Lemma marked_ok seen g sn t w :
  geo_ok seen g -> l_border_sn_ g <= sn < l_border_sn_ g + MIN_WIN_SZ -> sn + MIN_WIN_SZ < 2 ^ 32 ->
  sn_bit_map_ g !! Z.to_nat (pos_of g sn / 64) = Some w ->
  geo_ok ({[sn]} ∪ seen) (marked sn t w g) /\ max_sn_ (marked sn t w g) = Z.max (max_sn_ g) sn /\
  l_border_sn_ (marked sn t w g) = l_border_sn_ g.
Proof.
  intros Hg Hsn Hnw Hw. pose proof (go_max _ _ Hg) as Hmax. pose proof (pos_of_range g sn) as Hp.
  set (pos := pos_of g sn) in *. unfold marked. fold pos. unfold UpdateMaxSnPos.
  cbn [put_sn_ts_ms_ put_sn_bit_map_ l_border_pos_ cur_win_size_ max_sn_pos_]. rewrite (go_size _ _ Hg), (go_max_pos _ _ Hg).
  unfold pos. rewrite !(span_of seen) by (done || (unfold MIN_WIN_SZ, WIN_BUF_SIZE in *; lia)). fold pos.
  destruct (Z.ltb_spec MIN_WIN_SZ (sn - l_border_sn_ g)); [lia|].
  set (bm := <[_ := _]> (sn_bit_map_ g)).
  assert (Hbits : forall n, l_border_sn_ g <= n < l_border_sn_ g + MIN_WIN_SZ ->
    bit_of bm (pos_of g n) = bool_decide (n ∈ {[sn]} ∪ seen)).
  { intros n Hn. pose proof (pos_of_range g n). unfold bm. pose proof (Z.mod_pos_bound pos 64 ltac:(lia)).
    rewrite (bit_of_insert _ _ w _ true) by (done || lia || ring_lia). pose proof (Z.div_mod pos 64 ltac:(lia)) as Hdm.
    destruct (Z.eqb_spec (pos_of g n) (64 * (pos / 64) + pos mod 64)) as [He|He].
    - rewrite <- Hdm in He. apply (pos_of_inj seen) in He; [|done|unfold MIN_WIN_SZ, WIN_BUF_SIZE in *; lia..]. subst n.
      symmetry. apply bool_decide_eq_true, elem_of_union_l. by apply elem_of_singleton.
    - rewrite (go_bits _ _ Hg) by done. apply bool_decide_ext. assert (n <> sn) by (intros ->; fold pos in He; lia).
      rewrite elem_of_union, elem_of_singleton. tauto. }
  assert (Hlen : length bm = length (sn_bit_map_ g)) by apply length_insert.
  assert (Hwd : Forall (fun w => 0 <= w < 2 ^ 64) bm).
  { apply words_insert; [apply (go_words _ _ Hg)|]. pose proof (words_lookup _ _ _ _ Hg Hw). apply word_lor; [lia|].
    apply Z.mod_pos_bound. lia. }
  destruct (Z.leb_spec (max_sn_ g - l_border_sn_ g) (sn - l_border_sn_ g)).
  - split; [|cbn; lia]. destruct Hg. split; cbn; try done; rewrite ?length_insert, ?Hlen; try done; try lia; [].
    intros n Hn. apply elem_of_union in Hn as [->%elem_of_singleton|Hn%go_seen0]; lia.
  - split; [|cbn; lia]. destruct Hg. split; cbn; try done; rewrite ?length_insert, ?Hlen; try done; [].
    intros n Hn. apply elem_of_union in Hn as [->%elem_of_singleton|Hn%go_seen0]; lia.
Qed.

==

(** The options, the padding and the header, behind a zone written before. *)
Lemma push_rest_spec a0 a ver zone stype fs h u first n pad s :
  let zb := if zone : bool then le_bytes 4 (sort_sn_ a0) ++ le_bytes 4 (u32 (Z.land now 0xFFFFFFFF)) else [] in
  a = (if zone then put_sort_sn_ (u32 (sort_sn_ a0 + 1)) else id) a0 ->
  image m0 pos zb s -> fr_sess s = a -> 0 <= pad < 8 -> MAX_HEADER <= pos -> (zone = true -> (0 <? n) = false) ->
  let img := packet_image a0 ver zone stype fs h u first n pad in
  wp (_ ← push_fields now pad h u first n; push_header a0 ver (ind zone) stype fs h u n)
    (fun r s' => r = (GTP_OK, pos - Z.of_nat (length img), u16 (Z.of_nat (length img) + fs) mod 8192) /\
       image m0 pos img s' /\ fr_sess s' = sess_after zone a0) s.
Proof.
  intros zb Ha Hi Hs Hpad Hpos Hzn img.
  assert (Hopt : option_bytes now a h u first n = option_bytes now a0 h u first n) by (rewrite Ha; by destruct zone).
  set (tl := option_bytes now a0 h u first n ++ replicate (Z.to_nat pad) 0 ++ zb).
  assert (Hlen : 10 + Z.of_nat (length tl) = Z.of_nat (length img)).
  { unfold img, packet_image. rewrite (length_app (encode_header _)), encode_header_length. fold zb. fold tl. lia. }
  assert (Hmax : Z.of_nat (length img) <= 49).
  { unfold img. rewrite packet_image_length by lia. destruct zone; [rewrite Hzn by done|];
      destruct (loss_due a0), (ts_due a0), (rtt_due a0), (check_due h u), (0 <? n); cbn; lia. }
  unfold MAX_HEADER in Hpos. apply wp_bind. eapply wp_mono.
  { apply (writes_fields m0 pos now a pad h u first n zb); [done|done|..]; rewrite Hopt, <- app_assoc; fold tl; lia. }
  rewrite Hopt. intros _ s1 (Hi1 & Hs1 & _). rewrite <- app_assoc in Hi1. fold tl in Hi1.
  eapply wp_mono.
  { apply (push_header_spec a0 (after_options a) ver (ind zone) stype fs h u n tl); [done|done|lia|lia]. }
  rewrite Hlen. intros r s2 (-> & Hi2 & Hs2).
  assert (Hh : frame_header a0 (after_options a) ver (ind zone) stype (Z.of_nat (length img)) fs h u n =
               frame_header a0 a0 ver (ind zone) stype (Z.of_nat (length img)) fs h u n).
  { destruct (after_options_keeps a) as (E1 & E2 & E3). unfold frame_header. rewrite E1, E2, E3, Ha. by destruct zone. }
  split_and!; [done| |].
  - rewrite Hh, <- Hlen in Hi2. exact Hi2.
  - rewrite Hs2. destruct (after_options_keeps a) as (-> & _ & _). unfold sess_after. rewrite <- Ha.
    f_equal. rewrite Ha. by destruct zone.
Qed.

About this exercise:
Wherever the string "eapply" appears in the data above, report the whole line.

Response area:
  unfold MAX_HEADER in Hpos. apply wp_bind. eapply wp_mono.
  eapply wp_mono.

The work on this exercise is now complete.